DIRECTIONS = Lines that contain "gmap": how many are there in the listing below? Answer with a number and nothing more.

THE DATA =

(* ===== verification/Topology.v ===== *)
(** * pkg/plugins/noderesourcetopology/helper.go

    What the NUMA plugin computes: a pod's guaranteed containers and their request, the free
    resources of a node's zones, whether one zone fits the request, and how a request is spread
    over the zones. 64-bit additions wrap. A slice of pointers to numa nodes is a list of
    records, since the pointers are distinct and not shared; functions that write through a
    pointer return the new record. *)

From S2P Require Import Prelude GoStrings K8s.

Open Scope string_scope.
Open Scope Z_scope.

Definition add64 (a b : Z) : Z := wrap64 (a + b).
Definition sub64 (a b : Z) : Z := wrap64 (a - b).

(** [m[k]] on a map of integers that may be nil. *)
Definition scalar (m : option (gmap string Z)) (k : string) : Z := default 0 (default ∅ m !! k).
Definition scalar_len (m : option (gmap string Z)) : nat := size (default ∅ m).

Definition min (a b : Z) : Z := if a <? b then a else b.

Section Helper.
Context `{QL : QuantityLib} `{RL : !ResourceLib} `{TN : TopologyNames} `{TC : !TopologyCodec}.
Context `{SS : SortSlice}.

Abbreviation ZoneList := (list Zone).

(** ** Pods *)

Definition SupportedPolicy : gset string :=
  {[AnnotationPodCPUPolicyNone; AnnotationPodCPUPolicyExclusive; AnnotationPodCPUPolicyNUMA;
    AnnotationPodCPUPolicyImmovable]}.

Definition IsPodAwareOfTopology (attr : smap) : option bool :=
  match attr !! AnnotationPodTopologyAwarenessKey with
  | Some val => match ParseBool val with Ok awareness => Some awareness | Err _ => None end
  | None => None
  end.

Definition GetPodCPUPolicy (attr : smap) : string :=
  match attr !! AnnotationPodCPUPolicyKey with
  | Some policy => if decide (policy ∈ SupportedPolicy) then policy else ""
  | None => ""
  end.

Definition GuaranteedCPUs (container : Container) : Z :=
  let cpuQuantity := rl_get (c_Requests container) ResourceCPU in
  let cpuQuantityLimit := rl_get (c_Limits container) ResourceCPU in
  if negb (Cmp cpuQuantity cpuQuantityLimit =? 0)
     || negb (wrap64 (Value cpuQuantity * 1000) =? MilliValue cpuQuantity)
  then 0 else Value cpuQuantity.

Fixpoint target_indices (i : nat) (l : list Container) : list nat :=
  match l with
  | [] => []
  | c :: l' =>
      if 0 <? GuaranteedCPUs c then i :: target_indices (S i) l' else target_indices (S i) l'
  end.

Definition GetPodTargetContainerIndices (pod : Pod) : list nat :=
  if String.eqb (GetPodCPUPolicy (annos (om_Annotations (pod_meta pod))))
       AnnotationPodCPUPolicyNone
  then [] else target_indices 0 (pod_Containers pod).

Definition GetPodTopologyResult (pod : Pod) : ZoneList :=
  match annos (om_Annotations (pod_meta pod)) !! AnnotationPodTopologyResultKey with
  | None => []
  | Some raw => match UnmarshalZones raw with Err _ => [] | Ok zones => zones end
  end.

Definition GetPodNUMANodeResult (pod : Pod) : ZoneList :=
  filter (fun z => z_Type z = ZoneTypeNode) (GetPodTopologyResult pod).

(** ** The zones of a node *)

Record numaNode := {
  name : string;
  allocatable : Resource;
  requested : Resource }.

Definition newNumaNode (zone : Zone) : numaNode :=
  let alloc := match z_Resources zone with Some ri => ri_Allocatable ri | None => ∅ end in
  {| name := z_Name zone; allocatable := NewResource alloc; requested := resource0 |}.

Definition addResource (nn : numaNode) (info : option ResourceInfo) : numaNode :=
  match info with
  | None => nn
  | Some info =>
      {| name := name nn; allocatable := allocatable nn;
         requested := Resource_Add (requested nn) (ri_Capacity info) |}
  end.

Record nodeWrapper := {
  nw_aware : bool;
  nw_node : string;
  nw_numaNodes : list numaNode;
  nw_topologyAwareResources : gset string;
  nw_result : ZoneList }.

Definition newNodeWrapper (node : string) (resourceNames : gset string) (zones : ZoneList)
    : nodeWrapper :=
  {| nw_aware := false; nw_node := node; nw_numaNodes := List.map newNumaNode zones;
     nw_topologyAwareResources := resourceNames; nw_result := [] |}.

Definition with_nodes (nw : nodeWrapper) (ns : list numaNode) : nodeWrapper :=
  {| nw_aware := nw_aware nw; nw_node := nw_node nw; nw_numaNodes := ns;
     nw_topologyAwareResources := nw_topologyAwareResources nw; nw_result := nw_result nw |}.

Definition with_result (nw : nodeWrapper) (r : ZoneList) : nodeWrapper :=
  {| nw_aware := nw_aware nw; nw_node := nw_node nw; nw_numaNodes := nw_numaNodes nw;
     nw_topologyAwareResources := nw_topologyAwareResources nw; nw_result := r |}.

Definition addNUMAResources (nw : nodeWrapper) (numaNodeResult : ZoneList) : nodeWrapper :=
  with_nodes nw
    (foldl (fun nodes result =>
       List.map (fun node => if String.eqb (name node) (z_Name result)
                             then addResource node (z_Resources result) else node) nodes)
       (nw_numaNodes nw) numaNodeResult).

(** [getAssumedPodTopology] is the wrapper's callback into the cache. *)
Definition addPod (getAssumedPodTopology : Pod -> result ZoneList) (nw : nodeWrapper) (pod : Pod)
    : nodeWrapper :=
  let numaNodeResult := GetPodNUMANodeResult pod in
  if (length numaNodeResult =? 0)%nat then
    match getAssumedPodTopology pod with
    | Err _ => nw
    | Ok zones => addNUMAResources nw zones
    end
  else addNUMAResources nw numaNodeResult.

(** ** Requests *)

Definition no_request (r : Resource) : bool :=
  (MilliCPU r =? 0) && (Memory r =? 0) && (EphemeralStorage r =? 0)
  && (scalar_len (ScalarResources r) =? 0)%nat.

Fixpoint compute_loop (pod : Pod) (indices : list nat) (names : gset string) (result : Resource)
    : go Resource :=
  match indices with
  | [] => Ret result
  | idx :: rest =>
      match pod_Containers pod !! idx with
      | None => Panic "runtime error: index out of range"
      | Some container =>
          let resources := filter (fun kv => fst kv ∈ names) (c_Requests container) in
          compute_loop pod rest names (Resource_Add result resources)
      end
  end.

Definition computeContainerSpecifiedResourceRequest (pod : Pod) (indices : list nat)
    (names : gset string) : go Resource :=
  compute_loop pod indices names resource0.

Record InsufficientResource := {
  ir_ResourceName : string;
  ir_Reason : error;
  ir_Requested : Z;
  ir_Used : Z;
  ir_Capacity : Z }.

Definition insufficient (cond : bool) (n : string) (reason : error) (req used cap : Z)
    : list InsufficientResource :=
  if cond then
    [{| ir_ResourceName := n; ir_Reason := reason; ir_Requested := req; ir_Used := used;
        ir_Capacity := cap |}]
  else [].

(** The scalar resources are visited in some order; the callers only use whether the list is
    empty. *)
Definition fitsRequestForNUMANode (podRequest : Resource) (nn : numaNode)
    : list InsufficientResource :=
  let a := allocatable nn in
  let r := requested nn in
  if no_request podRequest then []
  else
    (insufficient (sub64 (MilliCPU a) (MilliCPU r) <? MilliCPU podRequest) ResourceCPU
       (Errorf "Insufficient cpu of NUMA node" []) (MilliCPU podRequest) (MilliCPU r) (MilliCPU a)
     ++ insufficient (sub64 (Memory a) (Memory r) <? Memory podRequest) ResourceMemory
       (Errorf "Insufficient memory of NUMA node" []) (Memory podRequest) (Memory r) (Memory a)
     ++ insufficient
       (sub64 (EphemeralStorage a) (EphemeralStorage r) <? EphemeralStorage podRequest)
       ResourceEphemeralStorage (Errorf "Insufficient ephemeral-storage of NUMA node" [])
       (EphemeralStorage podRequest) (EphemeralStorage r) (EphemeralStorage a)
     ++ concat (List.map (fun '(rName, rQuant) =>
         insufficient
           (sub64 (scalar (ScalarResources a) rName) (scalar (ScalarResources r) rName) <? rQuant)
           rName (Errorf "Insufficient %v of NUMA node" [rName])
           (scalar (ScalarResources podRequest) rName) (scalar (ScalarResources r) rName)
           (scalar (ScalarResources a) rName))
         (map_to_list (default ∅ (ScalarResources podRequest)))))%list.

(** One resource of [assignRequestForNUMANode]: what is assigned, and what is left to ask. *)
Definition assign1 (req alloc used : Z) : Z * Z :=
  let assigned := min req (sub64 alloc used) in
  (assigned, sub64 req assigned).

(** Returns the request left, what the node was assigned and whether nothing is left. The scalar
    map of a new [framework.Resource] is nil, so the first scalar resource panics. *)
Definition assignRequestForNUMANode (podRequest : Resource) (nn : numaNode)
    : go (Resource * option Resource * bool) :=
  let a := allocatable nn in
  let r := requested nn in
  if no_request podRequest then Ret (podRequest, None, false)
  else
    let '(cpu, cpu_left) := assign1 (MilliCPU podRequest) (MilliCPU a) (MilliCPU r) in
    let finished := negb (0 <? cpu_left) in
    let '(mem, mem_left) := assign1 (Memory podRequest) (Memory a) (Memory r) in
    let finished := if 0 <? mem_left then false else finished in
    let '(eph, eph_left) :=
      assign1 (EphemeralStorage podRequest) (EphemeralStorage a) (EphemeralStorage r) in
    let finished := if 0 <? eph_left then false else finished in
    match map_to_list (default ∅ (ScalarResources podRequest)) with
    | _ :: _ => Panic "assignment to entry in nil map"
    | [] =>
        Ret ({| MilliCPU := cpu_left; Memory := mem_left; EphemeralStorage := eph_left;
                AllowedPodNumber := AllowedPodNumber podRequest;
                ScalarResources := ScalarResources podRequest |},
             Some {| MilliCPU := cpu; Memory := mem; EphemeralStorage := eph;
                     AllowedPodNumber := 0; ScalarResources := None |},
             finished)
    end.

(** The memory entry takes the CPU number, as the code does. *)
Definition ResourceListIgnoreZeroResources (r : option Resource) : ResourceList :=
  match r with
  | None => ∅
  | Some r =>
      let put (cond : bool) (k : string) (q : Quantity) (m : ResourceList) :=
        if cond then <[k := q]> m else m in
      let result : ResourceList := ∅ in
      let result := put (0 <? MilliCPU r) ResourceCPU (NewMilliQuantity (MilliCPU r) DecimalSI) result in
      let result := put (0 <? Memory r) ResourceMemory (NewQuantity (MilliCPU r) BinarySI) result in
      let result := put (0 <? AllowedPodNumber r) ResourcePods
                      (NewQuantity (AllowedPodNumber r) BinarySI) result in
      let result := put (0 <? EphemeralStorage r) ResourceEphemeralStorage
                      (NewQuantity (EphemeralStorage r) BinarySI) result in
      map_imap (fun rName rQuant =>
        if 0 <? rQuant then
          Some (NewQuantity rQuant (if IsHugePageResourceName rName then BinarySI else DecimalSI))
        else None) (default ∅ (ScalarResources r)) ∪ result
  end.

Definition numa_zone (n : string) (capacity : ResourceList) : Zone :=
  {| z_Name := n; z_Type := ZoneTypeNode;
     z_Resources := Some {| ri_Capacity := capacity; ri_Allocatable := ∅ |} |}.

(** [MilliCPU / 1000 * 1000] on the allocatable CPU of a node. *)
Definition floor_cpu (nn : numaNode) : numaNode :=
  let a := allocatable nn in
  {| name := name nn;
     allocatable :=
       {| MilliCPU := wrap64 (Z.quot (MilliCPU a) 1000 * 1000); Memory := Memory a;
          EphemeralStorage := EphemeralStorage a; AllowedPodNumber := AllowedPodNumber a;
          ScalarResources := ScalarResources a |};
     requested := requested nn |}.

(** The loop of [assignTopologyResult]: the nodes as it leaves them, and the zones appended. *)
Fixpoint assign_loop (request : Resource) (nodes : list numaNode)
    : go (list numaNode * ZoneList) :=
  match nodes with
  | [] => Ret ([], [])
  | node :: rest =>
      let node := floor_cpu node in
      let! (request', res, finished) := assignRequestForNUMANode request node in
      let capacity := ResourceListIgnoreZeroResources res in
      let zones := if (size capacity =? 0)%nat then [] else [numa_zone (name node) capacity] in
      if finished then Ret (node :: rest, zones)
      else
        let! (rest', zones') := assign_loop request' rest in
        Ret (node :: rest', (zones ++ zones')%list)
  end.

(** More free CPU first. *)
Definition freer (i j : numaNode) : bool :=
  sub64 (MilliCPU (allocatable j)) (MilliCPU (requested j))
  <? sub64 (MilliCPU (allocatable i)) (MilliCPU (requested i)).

WRITTEN ANSWER = 2